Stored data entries
--- --- ---

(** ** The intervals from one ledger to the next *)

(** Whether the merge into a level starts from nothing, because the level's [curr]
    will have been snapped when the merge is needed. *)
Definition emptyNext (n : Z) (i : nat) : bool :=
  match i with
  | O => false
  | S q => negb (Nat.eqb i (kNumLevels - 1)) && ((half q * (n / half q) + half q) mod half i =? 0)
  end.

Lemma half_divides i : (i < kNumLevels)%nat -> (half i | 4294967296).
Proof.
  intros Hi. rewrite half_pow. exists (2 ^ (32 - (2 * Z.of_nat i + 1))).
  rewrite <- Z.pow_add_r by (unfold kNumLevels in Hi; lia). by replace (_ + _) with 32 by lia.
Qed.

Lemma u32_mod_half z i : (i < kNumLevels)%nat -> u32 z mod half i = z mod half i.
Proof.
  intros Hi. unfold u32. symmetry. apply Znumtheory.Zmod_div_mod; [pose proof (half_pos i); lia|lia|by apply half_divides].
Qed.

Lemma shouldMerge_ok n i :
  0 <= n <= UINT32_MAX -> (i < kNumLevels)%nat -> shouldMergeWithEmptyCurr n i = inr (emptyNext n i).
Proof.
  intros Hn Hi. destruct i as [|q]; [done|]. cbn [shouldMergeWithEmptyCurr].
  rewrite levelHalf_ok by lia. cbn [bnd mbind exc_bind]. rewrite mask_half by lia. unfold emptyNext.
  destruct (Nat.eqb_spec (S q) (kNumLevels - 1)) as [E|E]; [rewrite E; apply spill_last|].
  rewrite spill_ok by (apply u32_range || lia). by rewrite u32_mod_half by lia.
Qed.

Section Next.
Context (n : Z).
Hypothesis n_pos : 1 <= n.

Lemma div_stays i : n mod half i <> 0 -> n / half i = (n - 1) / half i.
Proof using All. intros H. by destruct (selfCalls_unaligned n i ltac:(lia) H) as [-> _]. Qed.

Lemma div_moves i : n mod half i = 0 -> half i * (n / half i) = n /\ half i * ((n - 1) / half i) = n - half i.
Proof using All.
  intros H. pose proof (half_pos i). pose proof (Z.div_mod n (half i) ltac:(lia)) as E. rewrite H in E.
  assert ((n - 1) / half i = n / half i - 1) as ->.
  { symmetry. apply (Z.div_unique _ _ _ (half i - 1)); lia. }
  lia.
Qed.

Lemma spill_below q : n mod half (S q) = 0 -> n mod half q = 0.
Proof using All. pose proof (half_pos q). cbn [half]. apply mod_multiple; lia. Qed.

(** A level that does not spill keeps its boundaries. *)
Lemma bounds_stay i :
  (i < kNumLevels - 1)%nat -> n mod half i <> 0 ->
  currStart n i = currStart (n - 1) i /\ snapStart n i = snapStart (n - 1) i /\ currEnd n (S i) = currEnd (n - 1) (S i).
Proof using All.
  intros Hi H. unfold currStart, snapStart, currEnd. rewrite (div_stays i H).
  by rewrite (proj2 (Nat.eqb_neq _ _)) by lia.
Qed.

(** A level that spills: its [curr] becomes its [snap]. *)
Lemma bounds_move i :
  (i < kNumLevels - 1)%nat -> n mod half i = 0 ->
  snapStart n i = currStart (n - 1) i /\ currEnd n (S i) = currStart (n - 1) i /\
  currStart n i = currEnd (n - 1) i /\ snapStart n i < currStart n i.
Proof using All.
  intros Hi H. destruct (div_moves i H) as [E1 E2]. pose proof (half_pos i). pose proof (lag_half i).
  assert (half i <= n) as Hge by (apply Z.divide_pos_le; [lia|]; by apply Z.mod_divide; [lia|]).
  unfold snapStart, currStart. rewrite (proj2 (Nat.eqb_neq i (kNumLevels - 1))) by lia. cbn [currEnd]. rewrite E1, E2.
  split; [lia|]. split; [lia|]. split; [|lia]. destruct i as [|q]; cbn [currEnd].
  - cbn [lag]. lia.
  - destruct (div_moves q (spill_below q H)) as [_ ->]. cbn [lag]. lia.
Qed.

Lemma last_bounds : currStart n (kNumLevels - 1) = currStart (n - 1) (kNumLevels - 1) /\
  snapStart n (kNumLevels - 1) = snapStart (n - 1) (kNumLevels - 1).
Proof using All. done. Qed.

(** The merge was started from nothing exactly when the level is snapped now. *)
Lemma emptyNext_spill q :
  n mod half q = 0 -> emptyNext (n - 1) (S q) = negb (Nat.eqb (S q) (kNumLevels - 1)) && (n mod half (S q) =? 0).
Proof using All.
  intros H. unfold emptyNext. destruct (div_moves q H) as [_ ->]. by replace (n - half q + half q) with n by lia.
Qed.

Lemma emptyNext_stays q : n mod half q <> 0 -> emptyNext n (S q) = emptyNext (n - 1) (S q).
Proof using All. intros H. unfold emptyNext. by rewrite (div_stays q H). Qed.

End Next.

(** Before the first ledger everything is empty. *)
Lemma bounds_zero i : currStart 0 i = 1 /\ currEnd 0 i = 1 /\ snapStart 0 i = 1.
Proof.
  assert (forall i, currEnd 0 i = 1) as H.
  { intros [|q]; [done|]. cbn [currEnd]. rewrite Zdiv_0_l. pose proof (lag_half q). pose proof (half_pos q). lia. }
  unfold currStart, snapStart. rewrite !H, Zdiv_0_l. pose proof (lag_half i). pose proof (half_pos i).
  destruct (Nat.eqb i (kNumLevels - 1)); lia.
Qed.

--- --- ---

- Assignment
Give back all the records exactly as they stand.

- Answer section
(** ** The intervals from one ledger to the next *)

(** Whether the merge into a level starts from nothing, because the level's [curr]
    will have been snapped when the merge is needed. *)
Definition emptyNext (n : Z) (i : nat) : bool :=
  match i with
  | O => false
  | S q => negb (Nat.eqb i (kNumLevels - 1)) && ((half q * (n / half q) + half q) mod half i =? 0)
  end.

Lemma half_divides i : (i < kNumLevels)%nat -> (half i | 4294967296).
Proof.
  intros Hi. rewrite half_pow. exists (2 ^ (32 - (2 * Z.of_nat i + 1))).
  rewrite <- Z.pow_add_r by (unfold kNumLevels in Hi; lia). by replace (_ + _) with 32 by lia.
Qed.

Lemma u32_mod_half z i : (i < kNumLevels)%nat -> u32 z mod half i = z mod half i.
Proof.
  intros Hi. unfold u32. symmetry. apply Znumtheory.Zmod_div_mod; [pose proof (half_pos i); lia|lia|by apply half_divides].
Qed.

Lemma shouldMerge_ok n i :
  0 <= n <= UINT32_MAX -> (i < kNumLevels)%nat -> shouldMergeWithEmptyCurr n i = inr (emptyNext n i).
Proof.
  intros Hn Hi. destruct i as [|q]; [done|]. cbn [shouldMergeWithEmptyCurr].
  rewrite levelHalf_ok by lia. cbn [bnd mbind exc_bind]. rewrite mask_half by lia. unfold emptyNext.
  destruct (Nat.eqb_spec (S q) (kNumLevels - 1)) as [E|E]; [rewrite E; apply spill_last|].
  rewrite spill_ok by (apply u32_range || lia). by rewrite u32_mod_half by lia.
Qed.

Section Next.
Context (n : Z).
Hypothesis n_pos : 1 <= n.

Lemma div_stays i : n mod half i <> 0 -> n / half i = (n - 1) / half i.
Proof using All. intros H. by destruct (selfCalls_unaligned n i ltac:(lia) H) as [-> _]. Qed.

Lemma div_moves i : n mod half i = 0 -> half i * (n / half i) = n /\ half i * ((n - 1) / half i) = n - half i.
Proof using All.
  intros H. pose proof (half_pos i). pose proof (Z.div_mod n (half i) ltac:(lia)) as E. rewrite H in E.
  assert ((n - 1) / half i = n / half i - 1) as ->.
  { symmetry. apply (Z.div_unique _ _ _ (half i - 1)); lia. }
  lia.
Qed.

Lemma spill_below q : n mod half (S q) = 0 -> n mod half q = 0.
Proof using All. pose proof (half_pos q). cbn [half]. apply mod_multiple; lia. Qed.

(** A level that does not spill keeps its boundaries. *)
Lemma bounds_stay i :
  (i < kNumLevels - 1)%nat -> n mod half i <> 0 ->
  currStart n i = currStart (n - 1) i /\ snapStart n i = snapStart (n - 1) i /\ currEnd n (S i) = currEnd (n - 1) (S i).
Proof using All.
  intros Hi H. unfold currStart, snapStart, currEnd. rewrite (div_stays i H).
  by rewrite (proj2 (Nat.eqb_neq _ _)) by lia.
Qed.

(** A level that spills: its [curr] becomes its [snap]. *)
Lemma bounds_move i :
  (i < kNumLevels - 1)%nat -> n mod half i = 0 ->
  snapStart n i = currStart (n - 1) i /\ currEnd n (S i) = currStart (n - 1) i /\
  currStart n i = currEnd (n - 1) i /\ snapStart n i < currStart n i.
Proof using All.
  intros Hi H. destruct (div_moves i H) as [E1 E2]. pose proof (half_pos i). pose proof (lag_half i).
  assert (half i <= n) as Hge by (apply Z.divide_pos_le; [lia|]; by apply Z.mod_divide; [lia|]).
  unfold snapStart, currStart. rewrite (proj2 (Nat.eqb_neq i (kNumLevels - 1))) by lia. cbn [currEnd]. rewrite E1, E2.
  split; [lia|]. split; [lia|]. split; [|lia]. destruct i as [|q]; cbn [currEnd].
  - cbn [lag]. lia.
  - destruct (div_moves q (spill_below q H)) as [_ ->]. cbn [lag]. lia.
Qed.

Lemma last_bounds : currStart n (kNumLevels - 1) = currStart (n - 1) (kNumLevels - 1) /\
  snapStart n (kNumLevels - 1) = snapStart (n - 1) (kNumLevels - 1).
Proof using All. done. Qed.

(** The merge was started from nothing exactly when the level is snapped now. *)
Lemma emptyNext_spill q :
  n mod half q = 0 -> emptyNext (n - 1) (S q) = negb (Nat.eqb (S q) (kNumLevels - 1)) && (n mod half (S q) =? 0).
Proof using All.
  intros H. unfold emptyNext. destruct (div_moves q H) as [_ ->]. by replace (n - half q + half q) with n by lia.
Qed.

Lemma emptyNext_stays q : n mod half q <> 0 -> emptyNext n (S q) = emptyNext (n - 1) (S q).
Proof using All. intros H. unfold emptyNext. by rewrite (div_stays q H). Qed.

End Next.

(** Before the first ledger everything is empty. *)
Lemma bounds_zero i : currStart 0 i = 1 /\ currEnd 0 i = 1 /\ snapStart 0 i = 1.
Proof.
  assert (forall i, currEnd 0 i = 1) as H.
  { intros [|q]; [done|]. cbn [currEnd]. rewrite Zdiv_0_l. pose proof (lag_half q). pose proof (half_pos q). lia. }
  unfold currStart, snapStart. rewrite !H, Zdiv_0_l. pose proof (lag_half i). pose proof (half_pos i).
  destruct (Nat.eqb i (kNumLevels - 1)); lia.
Qed.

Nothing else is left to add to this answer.